Foreigners are returning to China’s stock market with a vengeance, snapping up more shares in January alone than they did for the whole of 2022.
Offshore funds have added a net 141.2 billion yuan ($20.9 billion) worth of stocks listed in Shanghai and Shenzhen through trading links with Hong Kong this month, even with a week-long holiday trading break. That’s more than 50% above the previous monthly record, according to Bloomberg-compiled data going back to 2017.
The fervor has helped drive the CSI 300 Index, a benchmark for mainland stocks, to the brink of a bull market as traders returned from the Lunar New Year holiday this week. Analysts expect foreign buying to propel an outperformance in mainland shares in the coming months, a catch-up to the massive rally seen in overseas Chinese stocks since the start of November.

Solid holiday spending data will “continue to be a theme offering a shot in the arm throughout the first quarter and enhance investor confidence toward a recovery,” Kaiyuan Securities analyst Zhang Chi wrote in a note.
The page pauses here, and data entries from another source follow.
(* ===== verification/Paths.v ===== *)
(** Paths, loops and return codes: src/progs/verifier_precision.rs,
    verifier_loop_hierarchy.rs, verifier_loops1.rs, verifier_idoms.rs,
    verifier_search_pruning.rs, verifier_cfg.rs, verifier_subprog_insn_stats.rs,
    verifier_subprog_topo.rs, verifier_lsm.rs, verifier_netfilter_retcode.rs and
    verifier_cgroup_inv_retcode.rs.

    Each naked function is a [test]: its tags and its assembly text, verbatim.  The
    programs the loader expects to be accepted are taken, save those that touch
    maps, the context or subprograms or call other helpers than
    [bpf_ktime_get_ns] and [bpf_get_prandom_u32], and save three: the lines of
    state_loop_first_last_equal show the state at one of several visits,
    jumps_out_rather_than_in runs ten thousand rounds, and gotox_jump_table jumps
    through a table. *)

From S2P Require Import Prelude Bpf Asm Range Loader Loops.
From Stdlib Require Import String.
Local Open Scope string_scope.
Local Open Scope Z_scope.

(** * verifier_precision.rs *)

Definition bpf_neg_tags : list tag :=
  [__success; __log_level "2";
   __msg "mark_precise: frame0: regs=r2 stack= before 3: (bf) r1 = r10";
   __msg "mark_precise: frame0: regs=r2 stack= before 2: (55) if r2 != 0xfffffff8 goto pc+2";
   __msg "mark_precise: frame0: regs=r2 stack= before 1: (87) r2 = -r2";
   __msg "mark_precise: frame0: regs=r2 stack= before 0: (b7) r2 = 8"].
Definition bpf_neg : test :=
  {| tags := bpf_neg_tags;
     body := ["r2 = 8;"; "r2 = -r2;"; "if r2 != -8 goto 1f;"; "r1 = r10;"; "r1 += r2;"; "1:";
              "r0 = 0;"; "exit;"] |}.

Definition bpf_end_to_le_tags : list tag :=
  [__success; __log_level "2";
   __msg "mark_precise: frame0: regs=r2 stack= before 3: (bf) r1 = r10";
   __msg "mark_precise: frame0: regs=r2 stack= before 2: (55) if r2 != 0x0 goto pc+2";
   __msg "mark_precise: frame0: regs=r2 stack= before 1: (d4) r2 = le16 r2";
   __msg "mark_precise: frame0: regs=r2 stack= before 0: (b7) r2 = 0"].
Definition bpf_end_to_le : test :=
  {| tags := bpf_end_to_le_tags;
     body := ["r2 = 0;"; "r2 = le16 r2;"; "if r2 != 0 goto 1f;"; "r1 = r10;"; "r1 += r2;"; "1:";
              "r0 = 0;"; "exit;"] |}.

Definition bpf_end_to_be_tags : list tag :=
  [__success; __log_level "2";
   __msg "mark_precise: frame0: regs=r2 stack= before 3: (bf) r1 = r10";
   __msg "mark_precise: frame0: regs=r2 stack= before 2: (55) if r2 != 0x0 goto pc+2";
   __msg "mark_precise: frame0: regs=r2 stack= before 1: (dc) r2 = be16 r2";
   __msg "mark_precise: frame0: regs=r2 stack= before 0: (b7) r2 = 0"].
Definition bpf_end_to_be : test :=
  {| tags := bpf_end_to_be_tags;
     body := ["r2 = 0;"; "r2 = be16 r2;"; "if r2 != 0 goto 1f;"; "r1 = r10;"; "r1 += r2;"; "1:";
              "r0 = 0;"; "exit;"] |}.

Definition bpf_end_bswap_tags : list tag :=
  [__success; __log_level "2";
   __msg "mark_precise: frame0: regs=r2 stack= before 3: (bf) r1 = r10";
   __msg "mark_precise: frame0: regs=r2 stack= before 2: (55) if r2 != 0x0 goto pc+2";
   __msg "mark_precise: frame0: regs=r2 stack= before 1: (d7) r2 = bswap16 r2";
   __msg "mark_precise: frame0: regs=r2 stack= before 0: (b7) r2 = 0"].
Definition bpf_end_bswap : test :=
  {| tags := bpf_end_bswap_tags;
     body := ["r2 = 0;"; "r2 = bswap16 r2;"; "if r2 != 0 goto 1f;"; "r1 = r10;"; "r1 += r2;";
              "1:"; "r0 = 0;"; "exit;"] |}.

Definition bpf_load_acquire_tags : list tag :=
  [__success; __log_level "2";
   __msg "mark_precise: frame0: regs=r2 stack= before 3: (bf) r3 = r10";
   __msg "mark_precise: frame0: regs=r2 stack= before 2: (db) r2 = load_acquire((u64 *)(r10 -8))";
   __msg "mark_precise: frame0: regs= stack=-8 before 1: (7b) *(u64 *)(r10 -8) = r1";
   __msg "mark_precise: frame0: regs=r1 stack= before 0: (b7) r1 = 8"].
Definition bpf_load_acquire : test :=
  {| tags := bpf_load_acquire_tags;
     body := ["r1 = 8;"; "*(u64 *)(r10 - 8) = r1;"; ".8byte 1103806112475;"; "r3 = r10;";
              "r3 += r2;"; "r0 = 0;"; "exit;"] |}.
The buying streak continued into Tuesday, even as the CSI 300 fell 1.1%. The benchmark has risen 18% over the past three months as sentiment improved following Beijing’s Covid policy pivot and moves to support growth. While a world-beating feat by itself, the gains have still trailed the 49% surge in the Hang Seng China Enterprises Index, which tracks Chinese firms traded in Hong Kong.